Pour ma marque de vêtements, je vais mettre peut-être 70 % de tailoring et 30 % de sport, alors que pour Puma, le pourcentage sera inversé. Mais en définitive, cela reste toujours le même Neil Barrett. Je ne fais qu’interpréter les choses différemment.  »

Mais pourquoi diable cet apôtre du luxe et du raffinement s’est-il compromis un jour dans l’univers du sport grand public version Puma ?  » Je n’ai pas du tout le sentiment de m’être compromis de quelque façon que ce soit, enchaîne Neil Barrett. Encore une fois, le sport a toujours été présent dans mes créations, même lorsque j’étais étudiant à la Sint Martins. Le fait est que j’ai eu moins l’occasion de l’exploiter au cours de mes premières années passées chez Gucci et Prada, et que j’ai plutôt navigué à cette époque dans l’univers du luxe où je n’avais aucune limite de prix. L’opportunité de pouvoir travailler pour une marque de sport qui a un public beaucoup plus large et qui a, quant à elle, de réelles limites de prix est un vrai défi pour moi que je prends véritablement à c£ur. Et puis, j’estime qu’il est beaucoup plus intéressant d’apprendre quelque chose de nouveau, plutôt que de tourner constamment en rond dans le même univers.  »

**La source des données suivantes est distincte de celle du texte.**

(** The queue of blocks all of whose predecessors are received. *)
Fixpoint link_queue (fuel : nat) (queue : list nat) (st : chainstate) : option chainstate :=
  match queue with
  | [] => Some st
  | p :: queue =>
      match fuel with
      | O => None
      | S fuel =>
          b ← entries st !! p;
          before ← match pprev b with None => Some 0 | Some q => bq ← entries st !! q; Some (nChainTx bq) end;
          let i := update_entry p (with_nChainTx (u32 (before + nTx b)) (nBlockSequenceId st)) (index st) in
          let st := with_sequence (with_index st i) (u32 (nBlockSequenceId st + 1)) in
          let st := match tip st with
                    | None => add_candidate st p
                    | Some t => if negb (work_less (entries st) p t) then add_candidate st p else st
                    end in
          let range := filter (fun e => e.1 = Some p) (mapBlocksUnlinked st) in
          let st := with_unlinked st (filter (fun e => e.1 <> Some p) (mapBlocksUnlinked st)) in
          link_queue fuel (queue ++ range.*2) st
      end
  end.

Excepté cette contrainte logique du prix du vêtement, Neil Barrett avoue être totalement libre sur le plan créatif chez Puma. La marque allemande lui fait visiblement confiance et le mariage consommé en l’an 2003 semble être aujourd’hui idyllique. D’ailleurs, le créateur britannique est d’autant plus heureux qu’il s’exprime désormais de deux manières différentes sur le plan textile. Ainsi, si la collection de Puma évoque les sports automobiles pour l’été 2005, la même saison est abordée d’une tout autre façon dans la ligne étiquetée Neil Barrett.  » Ma propre collection reflète une espèce de croissance organique, explique le jeune quadragénaire. Pour l’été prochain, j’ai essayé d’imaginer les vêtements que j’aimerais porter à différents âges de la vie et il en résulte donc une garde-robe évolutive qui passe en revue les silhouettes portées à 20 ans, 40 ans, 60 ans ou encore 80 ans.  »

Une garde-robe résolument élégante et qui explique entre autres le fait que Neil Barrett dispose aujourd’hui de près 300 points de vente pour sa marque éponyme à travers le monde. Un succès qui n’est pas non plus étranger au soutien que lui ont donné, malgré eux, quelques stars du show-biz comme, par exemple, Brad Pitt qui a souvent porté cette marque raffinée lors d’événements mondains.  » C’est l’une de mes plus grandes satisfactions, enchaîne Neil Barrett : voir que mes vêtements sont portés par des gens que je respecte.  » Serait-ce donc là son seul moteur créatif ?  » Bien sûr que non, rétorque le designer. C’est d’abord la passion du vêtement qui me fait avancer. Pour moi, la mode est une façon incroyable et jouissive de vivre ma vie. C’est beaucoup plus qu’un simple travail : c’est une manière de m’exprimer mais qui aide aussi les gens à s’exprimer à leur tour. Car je reste persuadé que les vêtements peuvent aider les gens à se sentir mieux. Quand on porte ce qu’on aime, on se sent bien, on apprécie davantage la vie et on finit par faire rejaillir cela sur son entourage. Le travail du créateur de mode est donc beaucoup moins futile que ce qu’on ne laisse transparaître habituellement. La mode peut véritablement aider à donner de la confiance aux gens et, à terme, à améliorer leur vie. C’est une chose fabuleuse.  »

Alors, Neil Barrett, heureux ?  » Absolument, conclut le Britannique flegmatique. Je vis déjà mes rêves et je n’espère qu’une seule chose : consolider tout ce que je fais aujourd’hui pour que cela dure le plus longtemps possible.  » C’est tout le bien qu’on lui souhaite. Pour la beauté du sport. Et l’élégance féline.